No jaggedy, disjuncting djed this time around, the arcane result of mundane sloppiness, just a smooth, silvery-gray curving wall that breathed quicksilver reflection. Not bright and powerful – she'd not buttressed the single glyph, or reinforced it in any way, and besides there was only one of them, but it was all alone and glowing – to an aurist's vision, anyway - on the page, easily visible.

This is a basic barrier glyph,” she murmured quietly, starting to ink another one as she spoke, her voice slower and velvety as the majority of her concentration was on her drawing hand as it curved in a graceful arc. “A focus can draw in and trap djed, but only for an instant. A barrier glyph is all about containment and confinement, reflection and maintaining the daeq-daraq, the...” she cast about for the right words in Common “...current state of affairs. A repeating array of these around a focus glyph keeps the trapped djed in the focus glyph, until the barrier is broken.

A pause, and she straightened up in a crackle of bone, voice returning to a more normal speed and tone as she did so. “We think of them as mirrors, the djed trying to surge out of our focus-” she spread her hand in the middle of a circle of the glyphs to demonstrate “-and always bouncing back from the curving mirror walls and being trapped again. An old friend was much more gentle with his – he thought of them as a dome of lullabies, keeping the djed quiescent and asleep, so to speak.” Alses shrugged. “It never worked for us. Possibly because sleep isn't all that restful, but then again...every wizard is different, after all.

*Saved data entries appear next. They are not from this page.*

(** A poll only acknowledges updates that were handled: everything delivered
    was, and its offset is beyond them and no further; an update is handled
    once, in the order of delivery. *)
Definition poll_rule (past : list (event botE)) (ev : event botE) : Prop :=
  match ev_op ev with
  | DoGetUpdates _ payload =>
      handled past = delivered past /\ gu_Offset payload = fold_left advance (u_ID <$> handled past) 0 /\
      (Forall (fun u => u_ID u < 2 ^ 63 - 1) (handled past) -> Forall (fun u => u_ID u < gu_Offset payload) (handled past))
  | HandleUpdate u => exists later, delivered past = handled past ++ u :: later
  | ContextDone => True
  | _ => False
  end.

Lemma advance_max ids offset :
  0 <= offset -> Forall (fun i => i < 2 ^ 63 - 1) ids ->
  offset <= fold_left advance ids offset /\ Forall (fun i => i < fold_left advance ids offset) ids.
Proof.
  intros Ho Hf. revert offset Ho. induction Hf as [|i ids Hi _ IH]; intros offset Ho; cbn [fold_left]; [by split; [lia|]|].
  assert (0 <= advance offset i /\ offset <= advance offset i /\ i < advance offset i) as (H1 & H2 & H3).
  { unfold advance. destruct (offset <=? i) eqn:E; [apply Z.leb_le in E|apply Z.leb_gt in E; lia]. rewrite wrap64_id; lia. }
  destruct (IH _ H1) as [H4 H5]. split; [lia|]. constructor; [lia|done].
Qed.

Lemma delivered_snoc tr ev : delivered (tr ++ [ev]) = delivered tr ++ delivered_by ev.
Proof. unfold delivered. rewrite flat_map_app. cbn. by rewrite app_nil_r. Qed.
Lemma handled_snoc tr ev : handled (tr ++ [ev]) = handled tr ++ handled_by ev.
Proof. unfold handled. rewrite flat_map_app. cbn. by rewrite app_nil_r. Qed.

Definition between_polls (offset : Z) (tr : list (event botE)) : Prop :=
  every poll_rule tr /\ handled tr = delivered tr /\ offset = fold_left advance (u_ID <$> handled tr) 0.
(** ** Effects *)
Inductive appE : Type -> Type :=
  | OnPanel (id : string) {X} (e : svcE X) : appE X
  | OnRecovery (id : string) {X} (e : recE X) : appE X
  | PanelMetrics (id : string) : appE (option (list Remnawave.NodeMetric))
  | AppGetDeployment (id : string) : appE (result repoErr Deployment)
  | AppListRecent (limit : Z) : appE (result repoErr (list Deployment))
  | AppProgress (p : TgTypes.Progress) : appE unit
  | CherryConfigure (i : TgTypes.CherryIPInput) : appE (option TgTypes.CherryIPResult)
  | RoyalConfigure (i : TgTypes.RoyalIPInput) : appE (option TgTypes.RoyalIPResult).

#[local] Notation M := (prog appE).

Inductive appErr : Type :=
  | AppText (text : string)
  | AppInvalidInput
  | AppHostUnavailable
  | AppDuplicateNodeName
  | AppDuplicateVPSIP
  | AppService (e : svcErr)
  | AppRecovery (e : string)
  | AppRepository (e : repoErr)
  | AppPanel (e : remErr)
  | AppProvider.

Definition on_service {A} (id : string) : prog svcE A -> M A := interp (fun X e => call (OnPanel id e)).
Definition on_recovery {A} (id : string) : prog recE A -> M A := interp (fun X e => call (OnRecovery id e)).

(** ** The panels *)
Record PanelApplicationConfig : Type := mkPanelApplicationConfig {
  pa_ID : string;
  pa_Name : string;
  pa_DNSEnabled : bool;
  pa_HasService : bool;   (* the service is not nil *)
  pa_Service : Service.Config;
  pa_Recovery : option RecoveryService;
  pa_Repository : Z;      (* the identity of the service's repository *)
  pa_HasMetrics : bool    (* the panel client has [GetNodesMetrics] *)
}.

Record TelegramApplication : Type := mkTelegramApplication {
  ta_panels : gmap string PanelApplicationConfig;
  ta_order : list string;
  ta_cherryIP : bool;
  ta_royalIP : bool
}.

Definition SetRoyalIPService (present : bool) (a : TelegramApplication) : result string TelegramApplication :=
  if negb present then Err "Royal IP service is required"
  else Ok (mkTelegramApplication (ta_panels a) (ta_order a) (ta_cherryIP a) true).

Definition SetCherryIPService (present : bool) (a : TelegramApplication) : result string TelegramApplication :=
  if negb present then Err "Cherry IP service is required"
  else Ok (mkTelegramApplication (ta_panels a) (ta_order a) true (ta_royalIP a)).

Definition trimmed (p : PanelApplicationConfig) : PanelApplicationConfig :=
  mkPanelApplicationConfig (TrimSpace (pa_ID p)) (TrimSpace (pa_Name p)) (pa_DNSEnabled p) (pa_HasService p) (pa_Service p) (pa_Recovery p)
    (pa_Repository p) (pa_HasMetrics p).

(** The loop over the panels; [repository] is the one of the panels so far. *)
Fixpoint add_panels (l : list PanelApplicationConfig) (repository : option Z) (app : TelegramApplication)
    : result string TelegramApplication :=
  match l with
  | [] => Ok app
  | p :: l' =>
    let p := trimmed p in
    if String.eqb (pa_ID p) "" || String.eqb (pa_Name p) "" || negb (pa_HasService p)
    then Err "invalid panel application configuration"
    else if bool_decide (is_Some (ta_panels app !! pa_ID p)) then Err "duplicate panel application configuration"
    else if match repository with Some r => negb (r =? pa_Repository p) | None => false end
    then Err "panels must share deployment repository"
    else add_panels l' (Some (pa_Repository p))
           (mkTelegramApplication (<[pa_ID p := p]> (ta_panels app)) (ta_order app ++ [pa_ID p]) (ta_cherryIP app) (ta_royalIP app))
  end.

Definition NewMultiPanelTelegramApplication (panels : list PanelApplicationConfig) : result string TelegramApplication :=
  match panels with
  | [] => Err "at least one panel is required"
  | _ => add_panels panels None (mkTelegramApplication ∅ [] false false)
  end.

Definition NewTelegramApplicationWithRecovery (present : bool) (service : Service.Config) (repository : Z) (metrics : bool)
    (recovery : option RecoveryService) : result string TelegramApplication :=
  NewMultiPanelTelegramApplication [mkPanelApplicationConfig "default" "Default" true present service recovery repository metrics].

Definition NewTelegramApplication (present : bool) (service : Service.Config) (repository : Z) (metrics : bool)
    : result string TelegramApplication :=
  if negb present then Err "deployment service is required"
  else NewMultiPanelTelegramApplication [mkPanelApplicationConfig "default" "Default" true present service None repository metrics].

(** ** Projections *)
Definition telegramNotices (values : list OperatorNotice) : list TgTypes.OperatorNotice :=
  (fun v => TgTypes.mkOperatorNotice (not_Code v) (not_Message v)) <$> values.

Definition telegramProgressStatus (value : option StepStatus) : string :=
  match value with
  | Some StepStatusCompleted => TgTypes.ProgressCompleted
  | Some StepStatusFailed => TgTypes.ProgressFailed
  | Some StepStatusSkipped => TgTypes.ProgressSkipped
  | _ => TgTypes.ProgressRunning
  end.

Definition telegramCertificateReadiness (value : Readiness) : string :=
  match value with
  | ReadinessReady => TgTypes.ReadinessReady
  | ReadinessNotReady => TgTypes.ReadinessNotReady
  | ReadinessUnknown => TgTypes.ReadinessUnknown
  end.

Definition readiness (ready : bool) : string := if ready then TgTypes.ReadinessReady else TgTypes.ReadinessNotReady.

Definition telegramDeploymentSummary (item : Deployment) (panelName : string) : TgTypes.DeploymentSummary :=
  TgTypes.mkDeploymentSummary panelName (ID item) (NodeName item) (status_text (status item)) (CurrentStep item) (TargetVPSIP item)
    (default "" (SafeErrorCode item)) (default "" (SafeErrorMessage item)) (CreatedAt item) (UpdatedAt item)
    (StartedAt item) (CompletedAt item).

Definition telegram_progress (p : Service.Progress) : TgTypes.Progress :=
  TgTypes.mkProgress (prog_Step p) (prog_Completed p) (prog_Total p) (prog_SafeMessage p) (telegramProgressStatus (prog_Status p)) (prog_Code p).

Definition sync_action_text (x : dnsSyncAction) : string :=
  match x with DNSSyncAdded => "ADDED" | DNSSyncReplaced => "REPLACED" | DNSSyncAlreadyPresent => "ALREADY_PRESENT" end.

(** ** The operations *)
Section Application.
Context (a : TelegramApplication) (content : option nat -> string).  (* the bytes of a password buffer *)

Definition panel (id : string) : option PanelApplicationConfig := ta_panels a !! TrimSpace id.

Definition with_panel {A} (id : string) (k : PanelApplicationConfig -> M (result appErr A)) : M (result appErr A) :=
  match panel id with None => mret (Err AppInvalidInput) | Some p => k p end.

Definition panelForDeployment (deploymentID : string) : M (result appErr PanelApplicationConfig) :=
  item ← call (AppGetDeployment deploymentID);
  mret match item with
  | Err e => Err (AppRepository e)
  | Ok item => match panel (PanelID item) with None => Err AppInvalidInput | Some p => Ok p end
  end.

(** What a service answered, with its error passed on. *)
Definition map_service {A B} (f : A -> B) (r : result svcErr A) : result appErr B :=
  match r with Ok x => Ok (f x) | Err e => Err (AppService e) end.

Definition failing (r : option svcErr) : option appErr := AppService <$> r.

Definition ListPanels : list TgTypes.Panel :=
  (fun id => match ta_panels a !! id with
             | Some p => TgTypes.mkPanel id (pa_Name p) (pa_DNSEnabled p)
             | None => TgTypes.mkPanel id "" false
             end) <$> ta_order a.

(** The enabled Hosts, and whether a Node can be deployed with them. *)
Definition host_view (h : Remnawave.Host) : option TgTypes.Host :=
  if Remnawave.host_IsDisabled h then None
  else Some (TgTypes.mkHost (Remnawave.host_UUID h) (Remnawave.host_Remark h) (Remnawave.host_Address h)
         (readiness (is_ok (Remnawave.DeploymentProfileFromHost h)))).

Definition ListHosts (panelID : string) : M (result appErr (list TgTypes.Host)) :=
  match panel panelID with
  | None => mret (Err AppInvalidInput)
  | Some p =>
    hosts ← call (OnPanel (pa_ID p) RemGetHosts);
    mret match hosts with
    | Err _ => Err (AppText "list Hosts failed")
    | Ok hosts => Ok (omap (M := list) host_view hosts)
    end
  end.

Definition CheckNodeName (panelID name : string) : M (option appErr) :=
  match Remnawave.ValidateNodeName name with
  | Some _ => mret (Some AppInvalidInput)
  | None =>
    match panel panelID with
    | None => mret (Some AppInvalidInput)
    | Some p =>
      nodes ← call (OnPanel (pa_ID p) RemGetNodes);
      mret match nodes with
      | Err _ => Some (AppText "check Node name failed")
      | Ok nodes =>
        if existsb (fun n => String.eqb (TrimSpace (Remnawave.node_Name n)) (TrimSpace name)) nodes
        then Some AppDuplicateNodeName else None
      end
    end
  end.

Definition CheckVPSAddress (panelID : string) (address : Addr) : M (option appErr) :=
  if negb (publicIP address) then mret (Some AppInvalidInput)
  else
    match panel panelID with
    | None => mret (Some AppInvalidInput)
    | Some p =>
      nodes ← call (OnPanel (pa_ID p) RemGetNodes);
      mret match nodes with
      | Err _ => Some (AppText "check Node address failed")
      | Ok nodes =>
        if existsb (fun n => match ParseAddr (TrimSpace (Remnawave.node_Address n)) with
                             | Some parsed => bool_decide (Unmap parsed = Unmap address)
                             | None => false end) nodes
        then Some AppDuplicateVPSIP else None
      end
    end.
Definition newDeploymentProgressView (warnings : list OperatorNotice) : deploymentProgressView :=
  mkView
    (<[progressStepCertificate := mkEntry ProgressRunning "" "Preparing certificate"]>
      {[progressStepPreflight := mkEntry ProgressCompleted "" "VPS preflight passed"]})
    ∅ warnings false false progressStepCertificate.

Definition unsettled (status : ProgressStatus) : bool := String.eqb status "" || String.eqb status ProgressRunning.

Fixpoint complete_until (order : list string) (step : string) (m : gmap string deploymentProgressEntry) :
    gmap string deploymentProgressEntry :=
  match order with
  | [] => m
  | candidate :: order' =>
    if String.eqb candidate step then m
    else
      let entry := entry_at m candidate in
      complete_until order' step
        (if unsettled (e_status entry) then <[candidate := mkEntry ProgressCompleted "" (e_message entry)]> m else m)
  end.

Definition with_steps (steps : gmap string deploymentProgressEntry) (v : deploymentProgressView) : deploymentProgressView :=
  mkView steps (v_provision v) (v_warnings v) (v_failed v) (v_completed v) (v_activeStep v).

Definition completeBefore (step : string) (v : deploymentProgressView) : deploymentProgressView :=
  with_steps (complete_until deploymentStepOrder step (v_steps v)) v.
Lemma guarded_notify tr snap node state u :
  Critical snap node ∈ all -> u ∈ nm_users m -> nm_confirmations m <= critical_samples node -> untold node state u ->
  guarded' tr (notify app m now snap node state u) (fun state' tr' =>
    tr `prefix_of` tr' /\ a_consecutive state' = a_consecutive state /\ told tr' snap node state' u /\
    forall v, v <> u -> last_notification state' v = last_notification state v).
Proof.
  intros Hin Hu Hc Hn. unfold notify. cbv zeta. unfold untold in Hn. rewrite Hn.
  assert (due node u = negb (negb (is_zero_time (last_notification (incident node) u)) &&
    (now <? last_notification (incident node) u + nm_repeatInterval m))) as Hd.
  { unfold due. rewrite (proj2 (Z.leb_le _ _)) by done. simpl. rewrite negb_andb, negb_involutive. f_equal. lia. }
  destruct (negb (is_zero_time _) && _) eqn:E; simpl in Hd.
  - split_and!; [done|done| |done]. unfold told. by rewrite Hd.
  - apply guarded_call_seq; [split; [done|by exists (Critical snap node)]|]. intros sent. split_and!; [by eexists|by destruct sent| |].
    + unfold told. rewrite Hd. exists sent. split; [apply elem_of_app; right; by apply list_elem_of_singleton|].
      destruct sent; [|done]. unfold last_notification. simpl. by rewrite lookup_insert_eq.
    + intros v Hv. destruct sent; [|done]. unfold last_notification. simpl. by rewrite lookup_insert_ne by done.
Qed.

Lemma guarded_critical tr snap node states :
  Critical snap node ∈ all -> states !! key node = before !! key node ->
  guarded' tr (sample_critical app m now snap states node) (fun states' tr' =>
    tr `prefix_of` tr' /\ (forall k, k <> key node -> states' !! k = states !! k) /\ settled (states' !! key node) tr' (Critical snap node)).
Proof.
  intros Hin Hst. unfold sample_critical. cbv zeta. rewrite Hst. fold (incident node). cbn [a_consecutive].
  fold (critical_samples node). destruct (Z.ltb_spec (critical_samples node) (nm_confirmations m)) as [Hlt|Hle].
  - split_and!; [done|by intros k Hk; apply lookup_insert_ne|]. rewrite lookup_insert_eq. eexists. split_and!; [done|done|].
    intros u. unfold due. rewrite (proj2 (Z.leb_gt _ _)) by done. by rewrite andb_false_r.
  - eapply guarded_seq.
    + apply (guarded_fold _ tr (notify app m now snap node) (fun done todo state tr' =>
        tr `prefix_of` tr' /\ NoDup (done ++ todo) /\ (forall u, u ∈ done ++ todo -> u ∈ nm_users m) /\
        a_consecutive state = critical_samples node /\ (forall u, u ∈ done -> told tr' snap node state u) /\
        (forall u, u ∉ done -> untold node state u))).
      * intros done u todo state tr1 (Hp & Hnd & Hsub & Hcs & Htold & Hun).
        eapply guarded_mono; [apply guarded_notify; [done|apply Hsub, elem_of_app; right; left|done|]|].
        { apply Hun. apply NoDup_app in Hnd as (_ & Hd & _). intros Hx. apply (Hd u Hx). left. }
        intros state' tr2 (Hp2 & Hc2 & Ht & Hother). rewrite <- (assoc_L (++)). split_and!; [by etrans|done|done|by rewrite Hc2| |].
        -- intros v [Hv| ->%list_elem_of_singleton]%elem_of_app; [|done]. assert (v <> u) as Hne.
           { intros ->. apply NoDup_app in Hnd as (_ & Hd & _). apply (Hd u Hv). left. }
           specialize (Htold v Hv). apply (told_later _ tr2) in Htold; [|done]. unfold told in *. by rewrite (Hother v Hne).
        -- intros v Hv. rewrite elem_of_app, list_elem_of_singleton in Hv. unfold untold. rewrite Hother by tauto. apply Hun. tauto.
      * split_and!; [done|done|done|done|by intros u Hu%elem_of_nil|done].
    + intros state tr' (Hp & _ & _ & Hcs & Htold & Hun). split_and!; [done|by intros k Hk; apply lookup_insert_ne|].
      rewrite lookup_insert_eq. exists state. split_and!; [done|done|]. intros u. case_bool_decide as Hu; simpl; [|by apply Hun].
      by apply Htold.
Qed.

(** *** A recovered Node *)
Lemma guarded_active tr snap node states :
  Active snap node ∈ all -> states !! key node = before !! key node ->
  guarded' tr (sample_active m snap states node) (fun states' tr' =>
    tr `prefix_of` tr' /\ (forall k, k <> key node -> states' !! k = states !! k) /\ settled (states' !! key node) tr' (Active snap node)).
Proof.
  intros Hin Hst. unfold sample_active. cbv zeta. rewrite Hst. destruct (before !! key node) as [state|] eqn:Hb.
  - assert (incident node = state) as Hi by (unfold incident; by rewrite Hb).
    eapply (guarded_seq _ _ _ _ (fun _ tr' => tr `prefix_of` tr' /\ forall u, u ∈ nm_users m ->
      is_zero_time (last_notification state u) = false -> exists d : bool, Ev (recovery snap node u) d ∈ tr')).
    + refine (guarded_for_each _ tr _ (fun told tr' => tr `prefix_of` tr' /\ forall u, u ∈ told ->
        is_zero_time (last_notification state u) = false -> exists d : bool, Ev (recovery snap node u) d ∈ tr') _ _ _).
      * intros told u tr1 Hu [Hp Ht]. destruct (is_zero_time (last_notification state u)) eqn:Hz.
        -- split; [done|]. intros v [Hv| ->%list_elem_of_singleton]%elem_of_app Hzv; [by apply Ht|congruence].
        -- apply guarded_call_seq; [split; [done|]; exists (Active snap node); by rewrite Hi|]. intros d.
           split; [by apply prefix_app_r|]. intros v [Hv| ->%list_elem_of_singleton]%elem_of_app Hzv.
           ++ destruct (Ht v Hv Hzv) as [d' Hd']. exists d'. apply elem_of_app. by left.
           ++ exists d. apply elem_of_app. right. by apply list_elem_of_singleton.
      * split; [done|]. by intros u Hu%elem_of_nil.
    + intros _ tr' [Hp Hr]. split_and!; [done|by intros k Hk; apply lookup_delete_ne|]. split; [apply lookup_delete_eq|]. by rewrite Hi.
  - split_and!; [done|done|]. split; [by rewrite Hst|]. intros u _. unfold incident. by rewrite Hb.
Qed.

(** *** All the Nodes of a sample *)
Context (Hkeys : NoDup ((fun it => item_key it) <$> all)).

Definition progress (done todo : list item) (states : incidents) (tr : list (event monE)) : Prop :=
  done ++ todo = all /\
  (forall it, it ∈ done -> settled (states !! item_key it) tr it) /\
  (forall it, it ∈ todo -> states !! item_key it = before !! item_key it) /\
  (forall k, k ∉ (fun it => item_key it) <$> all -> states !! k = before !! k).

Lemma keys_apart done it todo it' :
  done ++ it :: todo = all -> it' ∈ done ++ todo -> item_key it' <> item_key it.
Proof.
  intros Hall Hin He. pose proof Hkeys as Hnd. rewrite <- Hall, fmap_app, fmap_cons in Hnd. apply NoDup_app in Hnd as (_ & Hd & Hnd).
  apply NoDup_cons in Hnd as [Hnt _]. apply elem_of_app in Hin as [Hin|Hin].
  - apply (Hd (item_key it')); [by apply (list_elem_of_fmap_2 (fun it => item_key it))|rewrite He; left].
  - apply Hnt. rewrite <- He. by apply (list_elem_of_fmap_2 (fun it => item_key it)).
Qed.

Lemma progress_step done it todo states states' tr tr' :
  progress done (it :: todo) states tr -> tr `prefix_of` tr' ->
  (forall k, k <> item_key it -> states' !! k = states !! k) -> settled (states' !! item_key it) tr' it ->
  progress (done ++ [it]) todo states' tr'.
Proof.
  intros (Hall & Hd & Ht & Hr) Hp Hother Hs. split_and!.
  - by rewrite <- (assoc_L (++)).
  - intros it' [Hin| ->%list_elem_of_singleton]%elem_of_app; [|done]. rewrite Hother.
    + by eapply history_settled_later, Hd.
    + eapply keys_apart; [exact Hall|]. apply elem_of_app. by left.
  - intros it' Hin. rewrite Hother; [apply Ht; by right|]. eapply keys_apart; [exact Hall|]. apply elem_of_app. by right.
  - intros k Hk. rewrite Hother; [by apply Hr|]. intros ->. apply Hk. rewrite <- Hall, fmap_app, fmap_cons. apply elem_of_app. right. left.
Qed.

Lemma progress_in done it todo states tr : progress done (it :: todo) states tr -> it ∈ all /\ states !! item_key it = before !! item_key it.
Proof. intros (Hall & _ & Ht & _). split; [rewrite <- Hall; apply elem_of_app; right; left|apply Ht; left]. Qed.

(** A loop over the Nodes of one kind. *)
Lemma guarded_kind tr (kind : NodeSummary -> item) (f : incidents -> NodeSummary -> prog monE incidents) l done rest states :
  (forall node, item_node (kind node) = node) ->
  (forall tr node states, kind node ∈ all -> states !! key node = before !! key node ->
     guarded' tr (f states node) (fun states' tr' =>
       tr `prefix_of` tr' /\ (forall k, k <> key node -> states' !! k = states !! k) /\ settled (states' !! key node) tr' (kind node))) ->
  progress done ((kind <$> l) ++ rest) states tr ->
  guarded' tr (fold_each f l states) (fun states' tr' => progress (done ++ (kind <$> l)) rest states' tr').
Proof.
  intros Hk Hf H. eapply guarded_mono; [apply (guarded_fold _ tr f (fun d t acc tr' => progress (done ++ (kind <$> d)) ((kind <$> t) ++ rest) acc tr'))|].
  - intros d node t acc tr1 HJ. rewrite fmap_cons in HJ. destruct (progress_in _ _ _ _ _ HJ) as [Hin Hst]. rewrite Hk in Hst.
    eapply guarded_mono; [by apply Hf|]. intros states' tr2 (Hp & Ho & Hs). rewrite fmap_app, (assoc_L (++)).
    eapply progress_step; [exact HJ|done|by rewrite Hk|by rewrite Hk].
  - by rewrite app_nil_r.
  - done.
Qed.

Lemma progress_disabled snap l done rest states tr :
  progress done ((Disabled snap <$> l) ++ rest) states tr ->
  progress (done ++ (Disabled snap <$> l)) rest (foldl sample_disabled states l) tr.
Proof.
  revert done states. induction l as [|node l IH]; intros done states H; [by rewrite app_nil_r|]. rewrite fmap_cons in *.
  rewrite (cons_middle (Disabled snap node) done), (assoc_L (++)). apply IH. eapply progress_step; [exact H|done| |].
  - intros k Hk. by apply lookup_delete_ne.
  - apply lookup_delete_eq.
Qed.

Lemma guarded_snapshot tr snap done rest states :
  progress done (items_of snap ++ rest) states tr ->
  guarded' tr (sample_snapshot app m now states snap) (fun states' tr' => progress (done ++ items_of snap) rest states' tr').
Proof.
  intros H. unfold sample_snapshot, items_of in *. rewrite <- !(assoc_L (++)) in H. eapply guarded_seq.
  { apply (guarded_kind tr (Critical snap)); [done|intros; by apply guarded_critical|exact H]. }
  intros states1 tr1 H1. eapply guarded_seq.
  { apply (guarded_kind tr1 (Active snap)); [done|intros; by apply guarded_active|exact H1]. }
  intros states2 tr2 H2. apply progress_disabled in H2. rewrite <- !(assoc_L (++)) in H2. exact H2.
Qed.

Lemma guarded_snapshots tr snaps :
  mjoin (items_of <$> snaps) = all -> 
  guarded' tr (fold_each (sample_snapshot app m now) snaps before) (fun states' tr' => progress all [] states' tr').
Proof.
  intros Hall. eapply guarded_mono;
    [apply (guarded_fold _ tr _ (fun d t acc tr' => progress (mjoin (items_of <$> d)) (mjoin (items_of <$> t)) acc tr'))|].
  - intros d snap t acc tr1 H. rewrite fmap_app, join_app. rewrite fmap_cons in H.
    change (mjoin (items_of <$> [snap])) with (items_of snap ++ []). rewrite app_nil_r. by apply guarded_snapshot.
  - split_and!; [done|by intros it Hit%elem_of_nil|done|done].
  - intros states' tr'. by rewrite Hall.
Qed.
End Sample.

(** ** One sample *)
Section Samples.
Context {sorting : GoSort} (app : Capabilities) (m : NodeMonitor).

Definition items (panels : list Panel) (nodes : list NodeSummary) : list item := mjoin (items_of <$> classifyNodePanels panels nodes (nm_policy m)).
Definition known_keys (panels : list Panel) (nodes : list NodeSummary) : list string :=
  nodeMonitorKey <$> List.filter (known_panel panels) nodes.

Lemma items_of_nodes snaps :
  Forall (fun s => ns_Critical s ++ ns_Disabled s ++ ns_Active s ++ ns_Ignored s ≡ₚ ns_All s) snaps ->
  (item_node <$> mjoin (items_of <$> snaps)) ++ mjoin (ns_Ignored <$> snaps) ≡ₚ mjoin (ns_All <$> snaps).
Proof.
  induction 1 as [|s snaps Hs _ IH]; [done|]. rewrite !fmap_cons. cbn [mjoin list_join]. rewrite <- Hs, <- IH, fmap_app.
  unfold items_of. rewrite !fmap_app, <- !list_fmap_compose. unfold compose. simpl. rewrite !list_fmap_id. solve_Permutation.
Qed.

Lemma snapshots_partition panels nodes policy :
  Forall (fun s => ns_Critical s ++ ns_Disabled s ++ ns_Active s ++ ns_Ignored s ≡ₚ ns_All s) (classifyNodePanels panels nodes policy).
Proof.
  unfold classifyNodePanels. apply Forall_lookup. intros i s. rewrite list_lookup_imap. destruct (panels !! i); [|done].
  intros [= <-]. apply snapshot_partition.
Qed.

Lemma item_keys_known panels nodes :
  exists others, ((fun it => nodeMonitorKey (item_node it)) <$> items panels nodes) ++ others ≡ₚ known_keys panels nodes.
Proof.
  exists (nodeMonitorKey <$> mjoin (ns_Ignored <$> classifyNodePanels panels nodes (nm_policy m))). unfold known_keys.
  rewrite <- (all_nodes_once panels nodes (nm_policy m)), <- (items_of_nodes _ (snapshots_partition panels nodes (nm_policy m))).
  by rewrite fmap_app, <- list_fmap_compose.
Qed.

Lemma item_keys_nodup panels nodes :
  NoDup (known_keys panels nodes) -> NoDup ((fun it => nodeMonitorKey (item_node it)) <$> items panels nodes).
Proof. destruct (item_keys_known panels nodes) as [others <-]. by intros [H _]%NoDup_app. Qed.

Lemma seen_keys panels nodes k :
  k ∈ nodeMonitorKey <$> mjoin (ns_All <$> classifyNodePanels panels nodes (nm_policy m)) <-> k ∈ known_keys panels nodes.
Proof. unfold known_keys. by rewrite (all_nodes_once panels nodes (nm_policy m)). Qed.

Blue light, fresh sheet of paper, the old one laid carefully to one side – they'd be coming back to it time and again as these lessons went on, after all. “This glyph is rather different,” Alses observed, making sure she had Lu's full attention. “But it does serve to show how inconvenience can be turned to your advantage, if you're resourceful. It also lets me do what would ordinarily be some really obvious mistakes, and you'll be able to see what's happening to the djed very easily.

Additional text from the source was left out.